The $49K Bitcoin bottom has become one of the most popular expectations in the market. The problem? Markets rarely reward the consensus.

Many traders are already selling exposure at discounts approaching 10% below spot market prices. If sellers have already accepted those levels, it becomes difficult to argue that a massive wave of new selling will suddenly appear at $49K. Most weak hands have likely already exited.

The miner capitulation narrative is also questionable. Miners typically sell Bitcoin at a discount to spot prices when liquidity is needed. If mining costs are estimated around $49K per $BTC BTC, it makes little economic sense to assume miners would willingly sell large amounts near $39K. Doing so would mean realizing losses far below their production cost. For a major move toward $49K—or even lower—miners would need to become aggressive sellers, yet current market conditions provide little evidence for such behavior.

Meanwhile, on-chain data continues to support a bottoming process. Long-term holders remain strong, supply is being absorbed, and several metrics resemble previous accumulation zones rather than the start of another leg lower.

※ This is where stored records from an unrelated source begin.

(** * The PDF match-report pipeline of the volleyball console, embedded in Rocq

    The development follows the source of the report reader
    (the [PdfReader] component): line reconstruction ([groupLines]),
    segmentation ([extractPlayers], [parsePlayerLine], [detectTeamHeader]),
    column inference ([inferColumnAnchors]), the token-to-column mapper
    ([mapTokensToColumns]), the date/time detectors and the payload grouping
    ([groupPlayersByTeam]).

    Conventions of the embedding:
    - a JavaScript string is a [string] whose characters are code units
      below 256 (the Latin-1 range, which holds every character the
      source's regular expressions name: [À], [Ú], [ú], [ÿ], [á]);
    - a JavaScript number that carries a coordinate is a rational [Q]
      (finite values only; [Infinity] is the [None] of an [option Q]);
      jersey numbers, pages, indexes and set counts are integers [Z];
    - [null]/[undefined] results are [None];
    - regular expressions are values of a small backtracking matcher
      ([Re.re]) written after the ECMAScript matching rules, so that each
      pattern of the source is transcribed as it stands. *)

From Stdlib Require Import ZArith QArith Qabs String Ascii List Lia.
From Stdlib Require Import Permutation Sorted DecimalString Lqa.
From stdpp Require Import base list strings.

Local Open Scope string_scope.

(* ------------------------------------------------------------------ *)
(** ** Characters and strings *)

Definition code (c : ascii) : N := N_of_ascii c.

Definition inRange (lo hi : N) (c : ascii) : bool :=
  (N.leb lo (code c)) && (N.leb (code c) hi).

(** [\d] *)
Definition isDigit (c : ascii) : bool := inRange 48 57 c.
(** [A-Z] and [a-z] *)
Definition isUpperAZ (c : ascii) : bool := inRange 65 90 c.
Definition isLowerAZ (c : ascii) : bool := inRange 97 122 c.
Definition isLetterAZ (c : ascii) : bool := isUpperAZ c || isLowerAZ c.
(** [\s] (and the characters [trim] removes), within Latin-1:
    TAB, LF, VT, FF, CR, space and the no-break space. *)
Definition isSpace (c : ascii) : bool :=
  inRange 9 13 c || N.eqb (code c) 32 || N.eqb (code c) 160.
(** [\w], used by the word boundary [\b] *)
Definition isWord (c : ascii) : bool :=
  isLetterAZ c || isDigit c || N.eqb (code c) 95.

(** [String.prototype.toLowerCase] on one Latin-1 code unit: [A-Z] and
    [À-Þ] without the multiplication sign move up by 32. *)
Definition toLowerChar (c : ascii) : ascii :=
  if isUpperAZ c || (inRange 192 222 c && negb (N.eqb (code c) 215))
  then ascii_of_N (code c + 32) else c.

Fixpoint toLowerCase (s : string) : string :=
  match s with
  | EmptyString => EmptyString
  | String c s' => String (toLowerChar c) (toLowerCase s')
  end.

Definition isEmpty (s : string) : bool :=
  match s with EmptyString => true | _ => false end.

Fixpoint trimStart (s : string) : string :=
  match s with
  | EmptyString => EmptyString
  | String c s' => if isSpace c then trimStart s' else s
  end.

Fixpoint trimEnd (s : string) : string :=
  match s with
  | EmptyString => EmptyString
  | String c s' =>
      let r := trimEnd s' in
      if isSpace c && isEmpty r then EmptyString else String c r
  end.

Definition trim (s : string) : string := trimEnd (trimStart s).

(** [s.includes(sub)] *)
Fixpoint includes (sub s : string) : bool :=
  if String.prefix sub s then true
  else match s with
       | EmptyString => false
       | String _ s' => includes sub s'
       end.

(** [parts.join(sep)] *)
Definition join (sep : string) (parts : list string) : string :=
  String.concat sep parts.

(** [s.slice(0, n)] *)
Definition slice0 (n : nat) (s : string) : string := String.substring 0 n s.

(** [.filter(Boolean)] on an array of strings *)
Definition filterNonEmpty (l : list string) : list string :=
  List.filter (fun s => negb (isEmpty s)) l.

(** [String(n)] for an integer. *)
Definition stringOfZ (n : Z) : string := NilZero.string_of_int (Z.to_int n).

(** [String(value).padStart(2, '0')] *)
Definition pad (value : Z) : string :=
  let s := stringOfZ value in
  match String.length s with
  | 0%nat => "00" ++ s
  | 1%nat => "0" ++ s
  | _ => s
  end.

Fixpoint allChars (p : ascii -> bool) (s : string) : bool :=
  match s with
  | EmptyString => true
  | String c s' => p c && allChars p s'
  end.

The Wyckoff cycle tells a similar story. Bitcoin appears to have completed its markdown, selling climax, automatic rally, and secondary test phases. If this interpretation is correct, the market is already in accumulation and preparing for the next markup phase.

The biggest risk today may not be buying too early—it may be waiting for a $49K level that never comes.

The market doesn’t have to give everyone the entry they’re expecting.

The bottom may already be in.

This article reflects a market thesis and is not financial advice.